Sometimes we can actually feel that car falling off. The
thing is that you can feel yourself in the act of forgetting; you can
physically feel that car falling off.
The idea that short-term memory is impaired by marijuana may be a
negative way of looking at an essentially positive process. "I used to
think it was simply a matter of marijuana impairing short-term memory,"
notes Andrew Weil. "But now I see that a common feature of many altered
states of consciousness is increased concentration on the present. When you are
high on marijuana, you pay more attention to the present and less to the
immediate past, and this shift may be beneficial."
Some smokers agree, and they believe that the effects of
marijuana on their memory may be precisely what makes so much that happens
while smoking feel new and fresh. For these people, each episode of lovemaking,
eating or even watching television stoned may contain at least a suggestion of
what the experience was like the first time.

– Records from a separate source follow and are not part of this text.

(** * Chef Gemini RAG API: a shallow embedding of [main.py]

    The service is thin orchestration over two external collaborators, the
    vector store ([collection.query]) and the hosted model
    ([model.generate_content]).  Both are taken as oracles of an environment
    [Env]; every call made to them is recorded in a trace of [Event]s, so
    that statements such as "the store is queried once" or "the model is not
    invoked" are statements about that trace.

    Python strings are [string]s (the bytes of their UTF-8 encoding); the
    metadata mappings of the store and the process environment are
    [gmap string _]; JSON objects and the dicts the handler returns are lists
    of items in insertion order; lists are [list]s indexed with [!!]; a raised
    [Exception] is the left injection of a sum. *)

From stdpp Require Import base option list strings gmap pretty.

Local Open Scope stdpp_scope.

(** ** Strings *)

(** The line feed written [\n] in the source. *)
Definition LF : string := String (Ascii.ascii_of_nat 10) EmptyString.

(** [sep.join(xs)] on a list of strings. *)
Fixpoint join (sep : string) (xs : list string) : string :=
  match xs with
  | [] => ""
  | [x] => x
  | x :: rest => x +:+ sep +:+ join sep rest
  end.

(** [s in t] for strings: [s] occurs in [t] as a contiguous block. *)
Definition substring_of (s t : string) : Prop :=
  ∃ before after, t = before +:+ s +:+ after.

(** Concatenation of a list of strings, left to right. *)
Definition concat_str (xs : list string) : string :=
  foldr String.append "" xs.
(** C9.  For an elapsed time of [ms >= 0] milliseconds the display is made of
    the minutes [ms / 1000 / 60] and of the seconds [(ms / 1000) mod 60] of
    the whole seconds [ms / 1000], joined by [":"]; the seconds are written
    with two digits and so are the minutes below 100, from 100 minutes on the
    padding adds nothing to their decimal writing.  This is what the hook
    displays: after a tick that reads the clock [ms] after the anchor, and
    after a start whose first tick does.  65,000 ms are displayed as
    ["01:05"], also by a tick 65,000 ms after the anchor, [stopTimer] sets
    the display to ["00:00"], and a tick on a hook without anchor leaves the
    display as it is. *)
Theorem formatElapsed_spec ms h :
  0 <= ms ->
  let totalSeconds := ms / 1000 in
  let minutes := totalSeconds / 60 in
  let seconds := totalSeconds mod 60 in
  let display :=
    ((if (minutes <? 100)%Z then two_digits minutes else JS.toString minutes)
     ++ ":" ++ two_digits seconds)%string in
  formatElapsed ms
  = (JS.padStart 2 "0" (JS.toString minutes) ++ ":"
     ++ JS.padStart 2 "0" (JS.toString seconds))%string
  /\ formatElapsed ms = display
  /\ formatElapsed 65000 = "01:05"
  /\ (forall start, sessionStartRef h = Some start ->
        elapsed (tick (start + 65000) h) = "01:05")
  /\ elapsed (stopTimer h) = "00:00"
  /\ (forall start now,
        sessionStartRef h = Some start -> now - start = ms ->
        elapsed (tick now h) = display)
  /\ (forall persistedStart now nowTick,
        intervalRef h = None ->
        nowTick - match persistedStart with Some p => p | None => now end
        = ms ->
        elapsed (startTimer persistedStart now nowTick h) = display)
  /\ (forall now, sessionStartRef h = None ->
        elapsed (tick now h) = elapsed h)
  /\ (forall now, elapsed (tick now (stopTimer h)) = "00:00").
Proof.
  intros Hms totalSeconds minutes seconds display.
  assert (Hts : 0 <= totalSeconds) by (apply Z.div_pos; lia).
  assert (Hmin : 0 <= minutes) by (apply Z.div_pos; lia).
  assert (Hsec : 0 <= seconds < 60) by (apply Z.mod_pos_bound; lia).
  assert (Hrem : Z.rem totalSeconds 60 = seconds)
    by (apply Z.rem_mod_nonneg; lia).
  assert (E : formatElapsed ms
              = (JS.padStart 2 "0" (JS.toString minutes) ++ ":"
                 ++ JS.padStart 2 "0" (JS.toString seconds))%string).
  { unfold formatElapsed. fold totalSeconds. fold minutes. now rewrite Hrem. }
  assert (D : formatElapsed ms = display).
  { rewrite E. subst display. rewrite (padStart_two_digits seconds) by lia.
    destruct (Z.ltb_spec minutes 100) as [Hlt|Hge].
    - now rewrite padStart_two_digits by lia.
    - now rewrite padStart_toString_ge_10 by lia. }
  split; [exact E |]. split; [exact D |]. split; [reflexivity |].
  split.
  { intros start Hstart. rewrite (tick_elapsed _ start) by exact Hstart.
    replace (start + 65000 - start) with 65000 by lia. reflexivity. }
  split; [reflexivity |]. split.
  { intros start now Hstart Hd.
    now rewrite (tick_elapsed _ start), Hd by exact Hstart. }
  split.
  { intros persistedStart now nowTick Hidle Hd.
    rewrite (startTimer_idle persistedStart now nowTick h Hidle).
    cbn [elapsed]. now rewrite Hd. }
  split.
  { intros now Hnone. unfold tick. now rewrite Hnone. }
  intros now. reflexivity.
Qed.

This process may take place most dramatically in terms of
language. An astonishing 88 percent of Tart's sample found that, at least
occasionally, "commonplace sayings or conversations seem to have new
meanings, more significance" when they are stoned. Jenny provides an
example:
We
were on vacation at a ski lodge, and people were playing cards. I was stoned,
and walked up to the table and took a seat. "Deal me in," I said
without thinking. Then, when I thought about what I had said, I felt great
pleasure that I was using the phrase in its original context rather than as a
metaphor for something else.[6]
The ability of some smokers to recall past events spontaneously
has clear implications for psychiatry.[7] This is also one of the causes of "bad
trips," wherein a person may be flooded with the details of a feeling or
event he has no wish to remember. A parallel and more pleasant experience is a
trick often played by the stoned memory: the occasional tendency to
"recognize" faces in a crowd that remind the smoker of people he has
known. An American traveling in India describes this phenomenon:
Often
I see people I know in people I don't. It's especially true traveling. Even
with people of different races here in India, and wearing
different clothes, it still happens at least once a day. A person at one moment
in India is a person
I know in Miami, and I have
to stop myself from going over to say hello. I find that smoking breaks down
restricted ideas of the self and others; in a crucial way, people are
other people.
A similar process was noted by Walter Benjamin, the German-Jewish
literary critic, in an essay written in 1932 entitled "Hashish in Marseilles":
It
was above all men's faces that had begun to interest me. Now began the game, to
be long maintained, of recognizing someone I knew in every face; often I knew the
name, often not; the deception vanished as deceptions vanish in dreams: not in
shame and compromised, but peacefully and amiably, like a being who has
performed his services.[8]
Scientists are still undecided as to exactly how marijuana
affects the human memory. Does the disruption of short-term memory occur during
the acquisition of information into the memory, during the storage of that
information, or during the demand for its retrieval? In Aldous Huxley's famous
book on mescaline, The Doors of Perception, he wonders whether the brain
and nervous system might function in a way that is mostly eliminative. He
suggests that at any given moment, each person is theoretically capable of
remembering everything that has ever happened to him, which would mean that the
function of the brain and nervous system is to protect us from being
overwhelmed and confused by so much information. If Huxley's idea is correct,
then marijuana may simply shut out peripheral information as it opens the
windows of the mind and memory a little wider.